(Stored items)
*** Block opens ***

(* ===== verification/GatewayInvariant.v ===== *)
(** * GatewayInvariant: what gateway provisioning keeps and achieves

    The rows of the gateway and endpoint tables and the gateway directory are
    the view the theorems are about. Each operation of [Gateways] is followed
    through with weakest preconditions: one rule per primitive, and everything
    that only reads, or only talks to FreeSWITCH, is [quiet]. *)

From S2P Require Import Prelude Config Store FaxJob Regexp Directory Media GatewayTemplates Gateways.

Section proofs.
Context {TT TN TE TG TC : Type} `{!Table TT Tenant} `{!Table TN TenantNumber}
  `{!Table TE Endpoint, !TableLaws TE Endpoint} `{!Table TG GatewayTemplate, !TableLaws TG GatewayTemplate}
  `{!Table TC GatewayConfig, !TableLaws TC GatewayConfig}.
Variable is_ip : string -> bool.
Variable lookup_ip : string -> option (list string).
Variable env : GwEnv.
#[local] Notation GwState := (GwState (TT := TT) (TN := TN) (TE := TE) (TG := TG) (TC := TC)).
#[local] Notation GM := (GM (TT := TT) (TN := TN) (TE := TE) (TG := TG) (TC := TC)).

Definition cfgs (st : GwState) : list GatewayConfig := tbl_rows (gs_configs st).
Definition eps (st : GwState) : list Endpoint := tbl_rows (tb_endpoints (gs_store st).2).

(** ** Weakest preconditions *)

Definition wp {A} (m : GM A) (Q : res A -> GwState -> Prop) (st : GwState) : Prop := Q (m st).1 (m st).2.

(** Only reads, or talks to FreeSWITCH. *)
Definition quiet {A} (m : GM A) : Prop := forall st,
  cfgs (m st).2 = cfgs st /\ eps (m st).2 = eps st /\ gs_files (m st).2 = gs_files st.

(** Leaves the tables alone. *)
Definition inert {A} (m : GM A) : Prop := forall st, cfgs (m st).2 = cfgs st /\ eps (m st).2 = eps st.

#[local] Existing Instances gm_ret gm_bind.

Lemma wp_bind {A B} (m : GM A) (f : A -> GM B) Q st :
  wp m (fun r st' => match r with Ok a => wp (f a) Q st' | Err e => Q (Err e) st' end) st -> wp (m ≫= f) Q st.
Proof. unfold wp, mbind, gm_bind. by destruct (m st) as [[a|e] st']. Qed.

Lemma wp_lift {A} (r : res A) Q st : Q r st -> wp (lift r : GM A) Q st.
Proof. done. Qed.
Lemma wp_fail {A} e Q st : Q (Err e) st -> wp (fail e : GM A) Q st.
Proof. done. Qed.
Lemma wp_ret {A} (a : A) Q st : Q (Ok a) st -> wp (mret a : GM A) Q st.
Proof. done. Qed.

Lemma wp_attempt {A} (m : GM A) Q st : wp m (fun r st' => Q (Ok r) st') st -> wp (attempt m) Q st.
Proof. unfold wp, attempt. by destruct (m st) as [[a|e] st']. Qed.

Lemma wp_mono {A} (m : GM A) (Q Q' : res A -> GwState -> Prop) st :
  wp m Q st -> (forall r st', Q r st' -> Q' r st') -> wp m Q' st.
Proof. unfold wp. auto. Qed.

Lemma wp_quiet {A} (m : GM A) (Q : res A -> GwState -> Prop) st : quiet m ->
  (forall r st', cfgs st' = cfgs st -> eps st' = eps st -> gs_files st' = gs_files st -> Q r st') -> wp m Q st.
Proof. intros Hm HQ. destruct (Hm st) as (?&?&?). by apply HQ. Qed.

Lemma wp_inert {A} (m : GM A) (Q : res A -> GwState -> Prop) st : inert m ->
  (forall r st', cfgs st' = cfgs st -> eps st' = eps st -> Q r st') -> wp m Q st.
Proof. intros Hm HQ. destruct (Hm st) as (?&?). by apply HQ. Qed.

(** The endpoint table answers, and what leaves it answering. *)
Definition ep_ok (st : GwState) : Prop := tbl_healthy (tb_endpoints (gs_store st).2).
Definition steady {A} (m : GM A) : Prop := forall st, ep_ok st -> ep_ok (m st).2.


(** ** What is quiet, what is inert *)

Lemma quiet_inert {A} (m : GM A) : quiet m -> inert m.
Proof. intros H st. destruct (H st) as (?&?&?). auto. Qed.

Lemma quiet_same {A} (m : GM A) : (forall st, (m st).2 = st) -> quiet m.
Proof. intros H st. rewrite H. auto. Qed.

Lemma quiet_ret {A} (a : A) : quiet (mret a : GM A).
Proof. by apply quiet_same. Qed.
Lemma quiet_fail {A} e : quiet (fail e : GM A).
Proof. by apply quiet_same. Qed.
Lemma quiet_lift {A} (r : res A) : quiet (lift r : GM A).
Proof. by apply quiet_same. Qed.

Lemma quiet_bind {A B} (m : GM A) (f : A -> GM B) : quiet m -> (forall a, quiet (f a)) -> quiet (m ≫= f).
Proof.
  intros Hm Hf st. unfold mbind, gm_bind. destruct (Hm st) as (H1 & H2 & H3).
  destruct (m st) as [[a|e] st']; simpl in *; [|auto].
  destruct (Hf a st') as (->&->&->). auto.
Qed.

Lemma inert_bind {A B} (m : GM A) (f : A -> GM B) : inert m -> (forall a, inert (f a)) -> inert (m ≫= f).
Proof.
  intros Hm Hf st. unfold mbind, gm_bind. destruct (Hm st) as (H1 & H2).
  destruct (m st) as [[a|e] st']; simpl in *; [|auto]. destruct (Hf a st') as (->&->). auto.
Qed.

Lemma quiet_attempt {A} (m : GM A) : quiet m -> quiet (attempt m).
Proof. intros Hm st. specialize (Hm st). unfold attempt. by destruct (m st). Qed.
Lemma inert_attempt {A} (m : GM A) : inert m -> inert (attempt m).
Proof. intros Hm st. specialize (Hm st). unfold attempt. by destruct (m st). Qed.

Create HintDb gw.
#[local] Hint Resolve quiet_ret quiet_fail quiet_lift : gw.

(** Follows the shape of a program down to its primitives. *)
Ltac follow :=
  repeat first
    [ progress eauto 2 with gw
    | apply quiet_bind; [|intros ?]
    | apply quiet_attempt
    | case_match ].
Ltac follow_inert :=
  repeat first
    [ progress eauto 2 with gw
    | apply quiet_inert; progress eauto 2 with gw
    | apply inert_bind; [|intros ?]
    | apply inert_attempt
    | case_match ].

Lemma quiet_fsAPI cmd : quiet (fsAPI env cmd : GM string).
Proof. intros st. done. Qed.
Lemma quiet_asks {A} (f : Directory -> A) : quiet (asks f : GM A).
Proof. by apply quiet_same. Qed.
Lemma quiet_exists file : quiet (file_exists file : GM bool).
Proof. by apply quiet_same. Qed.
Lemma quiet_read_dir : quiet (read_dir : GM (list string)).
Proof. by apply quiet_same. Qed.
Lemma quiet_name file : quiet (gatewayNameFromFile env file : GM string).
Proof. by apply quiet_same. Qed.
#[local] Hint Resolve quiet_fsAPI quiet_asks quiet_exists quiet_read_dir quiet_name : gw.

Lemma quiet_dir : quiet (gatewayDir env : GM string).
Proof. unfold gatewayDir. follow. Qed.
Lemma quiet_reload : quiet (fsReloadGateways env : GM string).
Proof. unfold fsReloadGateways. follow. Qed.
#[local] Hint Resolve quiet_dir quiet_reload : gw.
Lemma quiet_kill name : quiet (fsKillGateway env name : GM string).
Proof. unfold fsKillGateway. follow. Qed.
Lemma quiet_state name : quiet (fsGatewayState env name : GM string).
Proof. unfold fsGatewayState. follow. Qed.
#[local] Hint Resolve quiet_kill quiet_state : gw.
Lemma quiet_status gw path : quiet (status_of env gw path : GM GatewayStatus).
Proof. unfold status_of. follow. Qed.

Lemma quiet_first_config P e : quiet (first_config P e : GM GatewayConfig).
Proof.
  intros st. unfold first_config, cfgs, eps. pose proof (first_rows P (gs_configs st)) as H.
  by destruct (tbl_first P (gs_configs st)).
Qed.
Lemma quiet_count name : quiet (count_configs name : GM nat).
Proof.
  intros st. unfold count_configs, cfgs, eps.
  pose proof (find_rows (fun g => (gc_Name g =? name)%string) (gs_configs st)) as H. by destruct (tbl_find _ _).
Qed.
Lemma quiet_find_configs P : quiet (find_configs P : GM (list GatewayConfig)).
Proof.
  intros st. unfold find_configs, cfgs, eps. pose proof (find_rows P (gs_configs st)) as H. by destruct (tbl_find _ _).
Qed.
Lemma quiet_template id : quiet (first_template id : GM GatewayTemplate).
Proof. intros st. unfold first_template. by destruct (tbl_first _ _). Qed.
Lemma quiet_reload_template tpl id : quiet (reload_template tpl id : GM GatewayTemplate).
Proof. intros st. unfold reload_template. by destruct (tbl_first _ _). Qed.
Lemma quiet_number id e : quiet (first_number id e : GM TenantNumber).
Proof. intros st. unfold first_number. by destruct (tbl_first _ _). Qed.
Lemma quiet_find_eps P : quiet (on_endpoints (tbl_find P) : GM (option (list Endpoint))).
Proof.
  intros st. unfold on_endpoints, cfgs, eps.
  pose proof (find_rows P (tb_endpoints (gs_store st).2)) as H. by destruct (tbl_find _ _).
Qed.
Lemma quiet_first_ep P : quiet (on_endpoints (tbl_first P) : GM (option Endpoint)).
Proof.
  intros st. unfold on_endpoints, cfgs, eps.
  pose proof (first_rows P (tb_endpoints (gs_store st).2)) as H. by destruct (tbl_first _ _).
Qed.
Lemma quiet_load e : quiet (reload_endpoints is_ip lookup_ip e : GM unit).
Proof.
  intros st. unfold reload_endpoints, on_store, loadEndpoints, cfgs, eps. destruct (gs_store st) as [d tb]. simpl.
  pose proof (find_rows (fun _ : Endpoint => true) (tb_endpoints tb)) as H.
  destruct (tbl_find _ _) as [[rows|] te]; simpl in *; auto.
Qed.
#[local] Hint Resolve quiet_status quiet_first_config quiet_count quiet_find_configs quiet_template quiet_reload_template
  quiet_number quiet_find_eps quiet_first_ep quiet_load : gw.

Lemma quiet_preload gw : quiet (preload_template gw : GM GatewayTemplate).
Proof. unfold preload_template. follow. Qed.
Lemma quiet_first_endpoint id e : quiet (first_endpoint id e : GM Endpoint).
Proof. unfold first_endpoint. follow. Qed.
#[local] Hint Resolve quiet_preload quiet_first_endpoint : gw.
Lemma quiet_aliases gw : quiet (gatewayAliasEndpoints gw : GM (list Endpoint)).
Proof. unfold gatewayAliasEndpoints. follow. Qed.
Lemma quiet_managing id : quiet (gatewayManagingEndpoint id : GM (option string)).
Proof. unfold gatewayManagingEndpoint. follow. Qed.
Lemma quiet_value gw : quiet (gatewayEndpointValue env gw : GM string).
Proof. unfold gatewayEndpointValue. follow. Qed.
#[local] Hint Resolve quiet_aliases quiet_managing quiet_value : gw.

Lemma inert_write name content : inert (writeGatewayFile env name content : GM string).
Proof. intros st. unfold writeGatewayFile. by destruct (ge_write _ _ _). Qed.
Lemma inert_os_remove name : inert (os_remove env name : GM unit).
Proof. intros st. unfold os_remove. by repeat case_match. Qed.
#[local] Hint Resolve inert_write inert_os_remove : gw.
Lemma inert_remove name : inert (removeFile env name : GM unit).
Proof. unfold removeFile. follow_inert. Qed.
#[local] Hint Resolve inert_remove : gw.
Lemma inert_remove_kill name : inert (remove_and_kill env name : GM unit).
Proof. unfold remove_and_kill. follow_inert. Qed.
#[local] Hint Resolve inert_remove_kill : gw.
Lemma inert_undo {A} undo (m : GM A) : inert undo -> inert m -> inert (or_undo undo m).
Proof. unfold or_undo. intros ??. follow_inert. Qed.
#[local] Hint Resolve inert_undo : gw.
Lemma inert_install name rendered params : inert (install env name rendered params : GM (string * string)).
Proof.
  unfold install. apply inert_bind; [auto with gw|intros path]. apply inert_bind; [|intros _].
  { apply inert_undo; [auto with gw|apply quiet_inert; auto with gw]. }
  apply inert_bind; [|intros ?; apply quiet_inert; auto with gw].
  apply inert_undo; [auto with gw|apply quiet_inert; auto with gw].
Qed.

*** Block closes ***

ASSIGNED TASK
Reproduce the entries above exactly, but only the lines between the line holding "Definition eps (st" and the line holding "st -> gs_files", inclusive.

ANSWER SPACE
Definition eps (st : GwState) : list Endpoint := tbl_rows (tb_endpoints (gs_store st).2).

(** ** Weakest preconditions *)

Definition wp {A} (m : GM A) (Q : res A -> GwState -> Prop) (st : GwState) : Prop := Q (m st).1 (m st).2.

(** Only reads, or talks to FreeSWITCH. *)
Definition quiet {A} (m : GM A) : Prop := forall st,
  cfgs (m st).2 = cfgs st /\ eps (m st).2 = eps st /\ gs_files (m st).2 = gs_files st.

(** Leaves the tables alone. *)
Definition inert {A} (m : GM A) : Prop := forall st, cfgs (m st).2 = cfgs st /\ eps (m st).2 = eps st.

#[local] Existing Instances gm_ret gm_bind.

Lemma wp_bind {A B} (m : GM A) (f : A -> GM B) Q st :
  wp m (fun r st' => match r with Ok a => wp (f a) Q st' | Err e => Q (Err e) st' end) st -> wp (m ≫= f) Q st.
Proof. unfold wp, mbind, gm_bind. by destruct (m st) as [[a|e] st']. Qed.

Lemma wp_lift {A} (r : res A) Q st : Q r st -> wp (lift r : GM A) Q st.
Proof. done. Qed.
Lemma wp_fail {A} e Q st : Q (Err e) st -> wp (fail e : GM A) Q st.
Proof. done. Qed.
Lemma wp_ret {A} (a : A) Q st : Q (Ok a) st -> wp (mret a : GM A) Q st.
Proof. done. Qed.

Lemma wp_attempt {A} (m : GM A) Q st : wp m (fun r st' => Q (Ok r) st') st -> wp (attempt m) Q st.
Proof. unfold wp, attempt. by destruct (m st) as [[a|e] st']. Qed.

Lemma wp_mono {A} (m : GM A) (Q Q' : res A -> GwState -> Prop) st :
  wp m Q st -> (forall r st', Q r st' -> Q' r st') -> wp m Q' st.
Proof. unfold wp. auto. Qed.

Lemma wp_quiet {A} (m : GM A) (Q : res A -> GwState -> Prop) st : quiet m ->
  (forall r st', cfgs st' = cfgs st -> eps st' = eps st -> gs_files st' = gs_files st -> Q r st') -> wp m Q st.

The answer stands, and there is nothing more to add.